Nicolaus Copernicus Superior School

“Heart patches” show promise for heart failure treatment

Scientists have developed a new therapy for treating heart failure patients. Their concept involves “patching” the heart with “patches” grown from stem cells that have been transformed into heart muscle cells. 

Scientists from the University Medical Center in Göttingen and the University Medical Center of Schleswig-Hochstein are behind the research. It was published in the prestigious journal Nature (DOI: 10.1038/s41586-024-08463-0). 

In the study, the researchers took blood cells and “reprogrammed” them into heart muscle cells – cardiomyocytes. They then embedded them in a collagen gel and cultured them in a specially made mold. This created hexagonal slices, consisting of 200 million living cells, which can be implanted into the heart to help it work. 

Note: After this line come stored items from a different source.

(* ===== verification/LeaseOps.v ===== *)
(** * The lease list keeps its order

    What every operation of [Lease] keeps: the list is in the order of the
    triggers, the map and the list hold the same messages, each under its own
    fingerprint, and storage holds the map. *)

From Stdlib Require Import Sorting.Sorted.
From S2P Require Import Prelude GoBytes KV Base64 Json Effects CommandStore ReplayBlocker Lease.

Section invariant.
Context {ID Rnd R : Type} `{NetID ID} `{CMixHash}.
Implicit Types (all : ActionLeaseList ID Rnd R) (lm : leaseMessage ID) (a : nat).

(** The lease of a channel with a key. *)
Definition leaseAt all (ch : ID) (k : string) : option (leaseMessage ID) := channelMessages all ch !! k.

(** [lists_ok pend all]: list and map agree, but for the messages [pend] of the
    map that are not in the list yet. *)
Record lists_ok (pend : list nat) all : Prop := {
  lk_nodup : NoDup (all_leases all);
  lk_sorted : sortedBy (leaseTrigger all) (all_leases all);
  lk_some ch m : all_messagesByChannel all !! ch = Some m -> exists ms, m = Some ms /\ ms ≠ ∅;
  lk_place ch k a : channelPlaces all ch !! k = Some a ->
    exists lm e, all_heap all !! a = Some (mkLeaseObj ID lm e) /\ lm_ChannelID lm = ch /\ lmKey lm = k /\
      (e = true /\ a ∈ all_leases all \/ a ∈ pend);
  lk_pend a : a ∈ pend -> a ∉ all_leases all;
  lk_list a : a ∈ all_leases all ->
    exists lm, all_heap all !! a = Some (mkLeaseObj ID lm true) /\
      channelPlaces all (lm_ChannelID lm) !! lmKey lm = Some a;
}.

Lemma leaseAt_Some all ch k lm :
  leaseAt all ch k = Some lm <->
  exists a e, channelPlaces all ch !! k = Some a /\ all_heap all !! a = Some (mkLeaseObj ID lm e).
Proof.
  unfold leaseAt, channelMessages. rewrite lookup_omap, bind_Some. split.
  - intros (a & Ha & Ho). destruct (all_heap all !! a) as [[lm' e]|] eqn:He; simplify_eq/=. by exists a, e.
  - intros (a & e & Ha & He). exists a. split; [done|]. cbn beta. by rewrite He.
Qed.

Lemma channelPlaces_Some all ch m : all_messagesByChannel all !! ch = Some m -> channelPlaces all ch = goEntries m.
Proof. intros Hm. unfold channelPlaces. unfold goMap in *. by rewrite Hm. Qed.
Lemma channelPlaces_None all ch : all_messagesByChannel all !! ch = None -> channelPlaces all ch = ∅.
Proof. intros Hm. unfold channelPlaces. unfold goMap in *. by rewrite Hm. Qed.

Lemma channelPlaces_insert all ch ms ch' :
  channelPlaces (all_setMessages all (<[ch := Some ms]> (all_messagesByChannel all))) ch' =
  if decide (ch' = ch) then ms else channelPlaces all ch'.
Proof.
  unfold channelPlaces. cbn [all_setMessages all_messagesByChannel]. case_decide as Hc; [subst; by rewrite lookup_insert_eq|].
  by rewrite lookup_insert_ne.
Qed.

Lemma channelPlaces_delete all ch ch' :
  channelPlaces (all_setMessages all (delete ch (all_messagesByChannel all))) ch' =
  if decide (ch' = ch) then ∅ else channelPlaces all ch'.
Proof.
  unfold channelPlaces. cbn [all_setMessages all_messagesByChannel]. case_decide as Hc; [subst; by rewrite lookup_delete_eq|].
  by rewrite lookup_delete_ne.
Qed.

(** A place of the map is the place of one message. *)
Lemma lk_fresh pend all a : lists_ok pend all -> all_heap all !! a = None ->
  a ∉ all_leases all /\ forall ch k, channelPlaces all ch !! k ≠ Some a.
Proof.
  intros Hok Ha. split.
  - intros Hin. destruct (lk_list _ _ Hok a Hin) as (lm & Hlm & _). congruence.
  - intros ch k Hk. destruct (lk_place _ _ Hok ch k a Hk) as (lm & e & Hlm & _). congruence.
Qed.

(** A new message enters the map. *)
Lemma alloc_ok pend all lm :
  let ch := lm_ChannelID lm in
  let a := length (all_heap all) in
  let all' := all_setMessages (allocLease lm all).1
    (<[ch := Some (<[lmKey lm := a]> (channelPlaces all ch))]> (all_messagesByChannel all)) in
  lists_ok pend all -> Forall (fun p => (p < a)%nat) pend -> channelPlaces all ch !! lmKey lm = None ->
  lists_ok (a :: pend) all' /\
  (forall ch' k, leaseAt all' ch' k = if decide (ch' = ch /\ k = lmKey lm) then Some lm else leaseAt all ch' k).
Proof.
  intros ch a all' Hok Hp Hnew.
  assert (all_heap all !! a = None) as Hnone by (apply lookup_ge_None; lia).
  destruct (lk_fresh _ _ _ Hok Hnone) as [Hal Ham].
  assert (forall b o, all_heap all !! b = Some o -> all_heap all' !! b = Some o) as Hheap.
  { intros b o Hb. subst all'. cbn [all_heap all_setMessages allocLease all_setHeap fst]. by apply lookup_app_l_Some. }
  assert (all_heap all' !! a = Some (mkLeaseObj ID lm false)) as Ha.
  { subst all'. cbn [all_heap all_setMessages allocLease all_setHeap fst]. by apply list_lookup_middle. }
  assert (forall ch' k, channelPlaces all' ch' !! k =
    if decide (ch' = ch /\ k = lmKey lm) then Some a else channelPlaces all ch' !! k) as Hpl.
  { intros ch' k. subst all'. rewrite (channelPlaces_insert (allocLease lm all).1 ch _ ch'). case_decide as Hc; [subst ch'|by rewrite decide_False by naive_solver].
    destruct (decide (k = lmKey lm)) as [->|Hk]; [rewrite lookup_insert_eq, decide_True by done; done|].
    rewrite lookup_insert_ne, decide_False by naive_solver. done. }
  split.
  - split.
    + apply (lk_nodup _ _ Hok).
    + eapply sortedBy_ext; [|apply (lk_sorted _ _ Hok)]. intros x Hx. destruct (lk_list _ _ Hok x Hx) as (lmx & Hlm & _).
      unfold leaseTrigger. by rewrite (Hheap _ _ Hlm), Hlm.
    + intros ch' m. subst all'. cbn [all_messagesByChannel all_setMessages]. destruct (decide (ch' = ch)) as [->|Hc].
      * rewrite lookup_insert_eq. intros [= <-]. eexists. split; [done|]. apply insert_non_empty.
      * rewrite lookup_insert_ne by done. apply (lk_some _ _ Hok).
    + intros ch' k b. rewrite Hpl. case_decide as Hc.
      * destruct Hc as [-> ->]. intros [= <-]. exists lm, false. split_and!; [done..|]. right. left.
      * intros Hb. destruct (lk_place _ _ Hok ch' k b Hb) as (lmb & e & Hlm & Hch & Hk & Hcase).
        exists lmb, e. split_and!; [by apply Hheap|done..|]. destruct Hcase as [?|?]; [by left|right; by right].
    + intros b [->|Hb]%elem_of_cons; [done|]. by apply (lk_pend _ _ Hok).
    + intros b Hb. destruct (lk_list _ _ Hok b Hb) as (lmb & Hlm & Hk). exists lmb. split; [by apply Hheap|].
      rewrite Hpl, decide_False; [done|]. intros [Hc Hk']. rewrite Hc, Hk', Hnew in Hk. done.
  - intros ch' k. apply option_eq. intros lm'. rewrite leaseAt_Some. setoid_rewrite Hpl. case_decide as Hc.
    + split; [intros (? & e & [= <-] & He); congruence|]. intros [= <-]. by exists a, false.
    + rewrite leaseAt_Some. split; intros (b & e & Hb & He); exists b, e; (split; [done|]).
      * destruct (lk_place _ _ Hok ch' k b Hb) as (lmb & e' & Hlm & _). rewrite (Hheap _ _ Hlm) in He. congruence.
      * by apply Hheap.
Qed.
(* ===== verification/MapSyntax.v ===== *)
(** * Keys of stored maps

    [collective/versioned/mapSyntax.go]: a map is stored as one file per element
    and one file that lists the elements.  Both names carry a designator that
    ordinary keys may not contain. *)

From Stdlib Require Import Ascii.
From S2P Require Import Prelude KV Json.

(** ** Strings *)

Definition str_take (n : nat) (s : string) : string := String.string_of_list_ascii (take n (chars s)).
Definition str_drop (n : nat) (s : string) : string := String.string_of_list_ascii (drop n (chars s)).

(** [s[:n]] and [s[n:]] *)
Definition slicePrefix (s : string) (n : Z) : result string :=
  if (0 <=? n) && (n <=? Z.of_nat (String.length s)) then Ok (str_take (Z.to_nat n) s) else Panic.
Definition sliceSuffix (s : string) (n : Z) : result string :=
  if (0 <=? n) && (n <=? Z.of_nat (String.length s)) then Ok (str_drop (Z.to_nat n) s) else Panic.

(** [strings.HasSuffix] *)
Definition HasSuffix (s suffix : string) : bool :=
  (String.length suffix <=? String.length s)%nat &&
  String.eqb (str_drop (String.length s - String.length suffix) s) suffix.

(** [strings.Contains] *)
Fixpoint Contains (s substr : string) : bool :=
  String.prefix substr s ||
  match s with
  | EmptyString => false
  | String _ s => Contains s substr
  end.

(** [strconv.Atoi]: an optional sign, then digits; [int] has 64 bits. *)
Definition Atoi (s : string) : result Z :=
  let '(sign, ds) := match chars s with
    | c :: ds => if Ascii.eqb c "+" then (1, ds) else if Ascii.eqb c "-" then (-1, ds) else (1, c :: ds)
    | [] => (1, [])
    end in
  if (0 <? length ds)%nat && forallb isDigit ds then
    let n := sign * digitsVal 0 ds in
    if (- 2 ^ 63 <=? n) && (n <? 2 ^ 63) then Ok n else Err (Errorf "strconv.Atoi: value out of range" [])
  else Err (Errorf "strconv.Atoi: invalid syntax" []).

(** ** The syntax *)

Definition MapDesignator : string := "🗺️".
Definition MapKeysListSuffix : string := "_🗺️MapKeys".
Definition MapElementKeySuffix : string := "_🗺️MapElement".
Definition UsedMapDesignatorError : error := Errorf "cannot use the map designator in a key name, it is reserved" [].

Inductive KeyType := KeyTypeNormal | KeyTypeMapFile | KeyTypeMapElement.

(** [None] when the key may be used. *)
Definition IsValidKey (str : string) : option error :=
  if Contains str MapDesignator then Some UsedMapDesignatorError else None.

Definition MakeMapKey (mapName : string) : string := mapName +:+ MapKeysListSuffix.

Definition GetMapName (mapKey : string) : result string :=
  slicePrefix mapKey (Z.of_nat (String.length mapKey) - Z.of_nat (String.length MapKeysListSuffix)).

(** The position of the last [sep], and -1 when there is none. *)
Fixpoint lastIndex (sep : ascii) (s : list ascii) (i found : Z) : Z :=
  match s with
  | [] => found
  | c :: s => lastIndex sep s (i + 1) (if Ascii.eqb c sep then i else found)
  end.

Definition splitLast (str : string) (sep : ascii) : result (string * string) :=
  let i := lastIndex sep (chars str) 0 (-1) in
  before ← slicePrefix str i;
  after ← sliceSuffix str (i + 1);
  Ok (before, after).

Definition MakeElementKey (mapName elementName : string) : string :=
  mapName +:+ ":" +:+ elementName +:+ "_" +:+ pretty (Z.of_nat (String.length elementName)) +:+ MapElementKeySuffix.

Definition GetElementName (key : string) : result (string * string) :=
  key ← slicePrefix key (Z.of_nat (String.length key) - Z.of_nat (String.length MapElementKeySuffix));
  '(key, elementKeyLenStr) ← splitLast key "_"%char;
  elementKeyLen ← must (Atoi elementKeyLenStr);
  mapName ← slicePrefix key (Z.of_nat (String.length key) - elementKeyLen - 1);
  elementName ← sliceSuffix key (Z.of_nat (String.length key) - elementKeyLen);
  Ok (mapName, elementName).

Definition DetectMap (key : string) : result (KeyType * string * string) :=
  if HasSuffix key MapKeysListSuffix then mapName ← GetMapName key; Ok (KeyTypeMapFile, mapName, EmptyString)
  else if HasSuffix key MapElementKeySuffix then
    '(mapName, elementName) ← GetElementName key; Ok (KeyTypeMapElement, mapName, elementName)
  else Ok (KeyTypeNormal, EmptyString, EmptyString).

Definition DetectMapElement (key : string) : result (bool * string * string) :=
  if HasSuffix key MapElementKeySuffix then
    '(mapName, elementName) ← GetElementName key; Ok (true, mapName, elementName)
  else Ok (false, EmptyString, EmptyString).

(** ** Lemmas on strings *)

Lemma str_take_app a b : str_take (String.length a) (a +:+ b) = a.
Proof.
  unfold str_take. rewrite chars_app. rewrite <- (String.string_of_list_ascii_of_string a) at 3. f_equal.
  assert (String.length a = length (chars a)) as -> by (induction a; simpl; congruence). apply take_app_length.
Qed.

Lemma str_drop_app a b : str_drop (String.length a) (a +:+ b) = b.
Proof.
  unfold str_drop. rewrite chars_app. rewrite <- (String.string_of_list_ascii_of_string b) at 2. f_equal.
  assert (String.length a = length (chars a)) as -> by (induction a; simpl; congruence). apply drop_app_length.
Qed.

Lemma length_chars s : length (chars s) = String.length s.
Proof. induction s; simpl; congruence. Qed.

Lemma str_app_length a b : String.length (a +:+ b) = (String.length a + String.length b)%nat.
Proof. by rewrite <- !length_chars, chars_app, length_app. Qed.

Lemma str_app_assoc a b c : a +:+ (b +:+ c) = (a +:+ b) +:+ c.
Proof. apply chars_inj. by rewrite !chars_app, app_assoc. Qed.

Lemma slicePrefix_app a b n : n = Z.of_nat (String.length a) -> slicePrefix (a +:+ b) n = Ok a.
Proof.
  intros ->. unfold slicePrefix. rewrite str_app_length.
  rewrite !(proj2 (Z.leb_le _ _)) by lia. simpl.
  by rewrite Nat2Z.id, str_take_app.
Qed.

Lemma sliceSuffix_app a b n : n = Z.of_nat (String.length a) -> sliceSuffix (a +:+ b) n = Ok b.
Proof.
  intros ->. unfold sliceSuffix. rewrite str_app_length.
  rewrite !(proj2 (Z.leb_le _ _)) by lia. simpl.
  by rewrite Nat2Z.id, str_drop_app.
Qed.

Lemma HasSuffix_app a b : HasSuffix (a +:+ b) b = true.
Proof.
  unfold HasSuffix. rewrite str_app_length. apply andb_true_intro. split; [apply Nat.leb_le; lia|].
  replace (_ + _ - _)%nat with (String.length a) by lia. rewrite str_drop_app. apply String.eqb_refl.
Qed.

Lemma HasSuffix_spec s b : HasSuffix s b = true -> exists a, s = a +:+ b.
Proof.
  unfold HasSuffix. intros [_ Heq]%andb_true_iff. apply String.eqb_eq in Heq.
  exists (str_take (String.length s - String.length b) s). rewrite <- Heq at 2. unfold str_take, str_drop.
  apply chars_inj. rewrite chars_app, !String.list_ascii_of_string_of_list_ascii. by rewrite take_drop.
Qed.

Lemma prefix_app a b : String.prefix a (a +:+ b) = true.
Proof. induction a as [|c a IH]; simpl; [by destruct b|]. destruct (ascii_dec c c); [done|congruence]. Qed.

Lemma Contains_prefix s b : String.prefix b s = true -> Contains s b = true.
Proof. destruct s; cbn [Contains]; by intros ->. Qed.

Lemma Contains_app a b c : Contains (a +:+ b +:+ c) b = true.
Proof.
  induction a as [|x a IH]; [change (Contains (b +:+ c) b = true); apply Contains_prefix, prefix_app|].
  change (String x a +:+ b +:+ c) with (String x (a +:+ b +:+ c)). cbn [Contains]. rewrite IH. apply orb_true_r.
Qed.

Lemma lastIndex_none sep s i found : sep ∉ s -> lastIndex sep s i found = found.
Proof.
  revert i found. induction s as [|c s IH]; intros i found Hs; simpl; [done|].
  apply not_elem_of_cons in Hs as [Hc Hs]. rewrite IH by done.
  destruct (Ascii.eqb_spec c sep); [congruence|done].
Qed.

Lemma lastIndex_app sep a b i found : sep ∉ b ->
  lastIndex sep (a ++ sep :: b) i found = i + Z.of_nat (length a).
Proof.
  intros Hb. revert i found. induction a as [|c a IH]; intros i found; simpl.
  - rewrite lastIndex_none by done. rewrite Ascii.eqb_refl. lia.
  - rewrite IH. lia.
Qed.

Lemma splitLast_app a b : "_"%char ∉ chars b -> splitLast (a +:+ "_" +:+ b) "_"%char = Ok (a, b).
Proof.
  intros Hb. unfold splitLast. rewrite !chars_app. change (chars "_" ++ chars b) with ("_"%char :: chars b). rewrite lastIndex_app by done.
  rewrite length_chars, Z.add_0_l. rewrite slicePrefix_app by done. simpl.
  rewrite str_app_assoc. rewrite sliceSuffix_app; [done|]. rewrite str_app_length. simpl. lia.
Qed.

Lemma Atoi_pretty z : 0 <= z < 2 ^ 63 -> Atoi (pretty z) = Ok z.
Proof.
  intros Hz. destruct (pretty_uint_text z) as (Hd & Hne & Hval & _); [lia|]. unfold Atoi.
  destruct (chars (pretty z)) as [|c ds] eqn:E; [done|]. rewrite <- Hval.
  assert (isDigit c = true) as Hc by (simpl in Hd; by apply andb_true_iff in Hd as [? _]).
  destruct (Ascii.eqb_spec c "+") as [->|_]; [by vm_compute in Hc|].
  destruct (Ascii.eqb_spec c "-") as [->|_]; [by vm_compute in Hc|].
  rewrite Hd. cbn [length Nat.ltb Nat.leb andb]. rewrite Hval, Z.mul_1_l.
  destruct (Z.leb_spec (- 2 ^ 63) z); [|lia]. destruct (Z.ltb_spec z (2 ^ 63)); [|lia]. done.
Qed.

(** ** Round trips *)

Lemma GetElementName_Make m e : Z.of_nat (String.length e) < 2 ^ 63 -> GetElementName (MakeElementKey m e) = Ok (m, e).
Proof.
  intros Hlen. unfold GetElementName, MakeElementKey. set (n := pretty (Z.of_nat (String.length e))).
  replace (m +:+ ":" +:+ e +:+ "_" +:+ n +:+ MapElementKeySuffix)
    with (((m +:+ ":" +:+ e) +:+ "_" +:+ n) +:+ MapElementKeySuffix) by (by rewrite !str_app_assoc).
  rewrite slicePrefix_app by (rewrite str_app_length; lia). simpl.
  rewrite splitLast_app by apply pretty_no_underscore. simpl.
  unfold n. rewrite Atoi_pretty by lia. simpl.
  rewrite slicePrefix_app by (rewrite !str_app_length; simpl; lia). simpl.
  rewrite str_app_assoc, sliceSuffix_app by (rewrite !str_app_length; simpl; lia). done.
Qed.

Lemma MakeElementKey_suffix m e : exists a, MakeElementKey m e = a +:+ MapElementKeySuffix.
Proof. exists (m +:+ ":" +:+ e +:+ "_" +:+ pretty (Z.of_nat (String.length e))). unfold MakeElementKey. by rewrite !str_app_assoc. Qed.

(** The suffixes of the two kinds of key differ in their last character. *)
Lemma suffixes_differ a : HasSuffix (a +:+ MapElementKeySuffix) MapKeysListSuffix = false.
Proof.
  destruct (HasSuffix _ _) eqn:E; [|done]. apply HasSuffix_spec in E as (b & Heq).
  apply (f_equal (fun s => list.last (chars s))) in Heq. cbv beta in Heq. rewrite !chars_app in Heq. rewrite !last_app in Heq. by vm_compute in Heq.
Qed.

Lemma Contains_suffix a suf : (exists r, suf = "_" +:+ MapDesignator +:+ r) -> Contains (a +:+ suf) MapDesignator = true.
Proof. intros (r & ->). rewrite str_app_assoc. apply Contains_app. Qed.

Lemma valid_no_suffix k suf : IsValidKey k = None -> (exists r, suf = "_" +:+ MapDesignator +:+ r) -> HasSuffix k suf = false.
Proof.
  unfold IsValidKey. intros Hk Hsuf. destruct (HasSuffix k suf) eqn:E; [|done].
  apply HasSuffix_spec in E as (a & ->). by rewrite Contains_suffix in Hk.
Qed.

Lemma valid_not_element k : IsValidKey k = None -> DetectMapElement k = Ok (false, EmptyString, EmptyString).
Proof. intros Hk. unfold DetectMapElement. rewrite valid_no_suffix; [done|done|]. by exists "MapElement". Qed.

Lemma DetectMapElement_Make m e :
  Z.of_nat (String.length e) < 2 ^ 63 -> DetectMapElement (MakeElementKey m e) = Ok (true, m, e).
Proof.
  intros He. unfold DetectMapElement. destruct (MakeElementKey_suffix m e) as (a & Ha). rewrite Ha at 1.
  rewrite HasSuffix_app, GetElementName_Make by done. done.
Qed.

Lemma str_app_inj_r a b c : a +:+ c = b +:+ c -> a = b.
Proof. intros Heq. apply (f_equal chars) in Heq. rewrite !chars_app in Heq. by apply app_inv_tail, chars_inj in Heq. Qed.

Lemma MakeElementKey_inj m m' e e' : MakeElementKey m e = MakeElementKey m' e' -> m = m' /\ e = e'.
Proof.
  unfold MakeElementKey. rewrite !str_app_assoc. intros Heq%str_app_inj_r. apply (f_equal chars) in Heq. rewrite !chars_app in Heq.
  apply (last_separator_inj "_"%char) in Heq as [Hk Hn]; [|by right; eauto|by right; eauto|apply pretty_no_underscore|apply pretty_no_underscore].
  apply chars_inj, (inj pretty), Nat2Z.inj in Hn. apply app_inj_tail in Hk as [Hk _].
  apply app_inj_2 in Hk as [Hm He]; [|by rewrite !length_chars]. apply app_inj_tail in Hm as [Hm _].
  split; by apply chars_inj.
Qed.

#[export] Instance MakeElementKey_Inj m : Inj (=) (=) (MakeElementKey m).
Proof. by intros e e' [_ ?]%MakeElementKey_inj. Qed.

Lemma MakeMapKey_inj m m' : MakeMapKey m = MakeMapKey m' -> m = m'.
Proof.
  intros Heq. apply (f_equal GetMapName) in Heq. unfold GetMapName, MakeMapKey in Heq.
  rewrite !slicePrefix_app in Heq by (rewrite str_app_length; lia). by simplify_eq.
Qed.

Lemma element_not_map m m' e : MakeElementKey m e ≠ MakeMapKey m'.
Proof.
  destruct (MakeElementKey_suffix m e) as (a & ->). intros Heq. pose proof (suffixes_differ a) as Hd.
  rewrite Heq in Hd. unfold MakeMapKey in Hd. by rewrite HasSuffix_app in Hd.
Qed.

Lemma valid_not_map k m : IsValidKey k = None -> k ≠ MakeMapKey m.
Proof.
  intros Hk ->. apply (valid_no_suffix _ MapKeysListSuffix) in Hk; [|by exists "MapKeys"].
  unfold MakeMapKey in Hk. by rewrite HasSuffix_app in Hk.
Qed.

Lemma valid_ne_element k m e : IsValidKey k = None -> k ≠ MakeElementKey m e.
Proof.
  intros Hk ->. apply (valid_no_suffix _ MapElementKeySuffix) in Hk; [|by exists "MapElement"].
  destruct (MakeElementKey_suffix m e) as (a & Ha). by rewrite Ha, HasSuffix_app in Hk.
Qed.

(** The names of a map's files tell their kind, map and element, whatever the
    names of the map and the element contain, and no key an application may use
    is taken for one. *)
Theorem map_keys_detected m e k :
  Z.of_nat (String.length e) < 2 ^ 63 -> IsValidKey k = None ->
  DetectMap (MakeElementKey m e) = Ok (KeyTypeMapElement, m, e) /\
  DetectMap (MakeMapKey m) = Ok (KeyTypeMapFile, m, EmptyString) /\
  DetectMap k = Ok (KeyTypeNormal, EmptyString, EmptyString).
Proof.
  intros He Hk. split_and!.
  - unfold DetectMap. destruct (MakeElementKey_suffix m e) as (a & Ha).
    assert (HasSuffix (MakeElementKey m e) MapKeysListSuffix = false) as -> by (rewrite Ha; apply suffixes_differ).
    assert (HasSuffix (MakeElementKey m e) MapElementKeySuffix = true) as -> by (rewrite Ha; apply HasSuffix_app).
    by rewrite GetElementName_Make by done.
  - unfold DetectMap, MakeMapKey, GetMapName. rewrite HasSuffix_app.
    rewrite slicePrefix_app by (rewrite str_app_length; lia). done.
  - unfold DetectMap. rewrite !valid_no_suffix; [done|done| |done|]; [by exists "MapElement"|by exists "MapKeys"].
Qed.

Lemma map_keys_detected_witness :
  DetectMap (MakeElementKey "a:b_1" "_7:é") = Ok (KeyTypeMapElement, "a:b_1", "_7:é") /\
  DetectMap (MakeMapKey "a:b_1") = Ok (KeyTypeMapFile, "a:b_1", EmptyString) /\
  DetectMap "k" = Ok (KeyTypeNormal, EmptyString, EmptyString).
Proof. apply (map_keys_detected "a:b_1" "_7:é" "k"); [done|reflexivity]. Defined.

The researchers first tested the patches on healthy royal macaques. The transplants caused no side effects. The patches were then transplanted into animals with diseased hearts. The researchers were able to show that the implanted heart patches, consisting of 200 million cells, enabled the restoration of the heart muscle. 

After the macaques, the researchers attempted to implant their patch in a 46-year-old woman with advanced heart failure. The patch was made from human cells obtained from an anonymous donor. After three months, the patient, whose condition was stable, received a new human heart. 

Clinical trials involving 15 people who were implanted with the patches are currently underway. 

The doctors decided not to use the patient’s own cells, as the process of growing the patches would take too long and be too expensive. The solution they proposed instead, requires the use of immunosuppressive drugs that suppress the work of the immune system, preventing it from attacking a patch made of “foreign” tissue. 

The researchers stress that the goal of the therapy is not to replace whole heart transplants. They focus on helping patients who have been waiting for a transplant for a long time and for whom the risk of death is very high.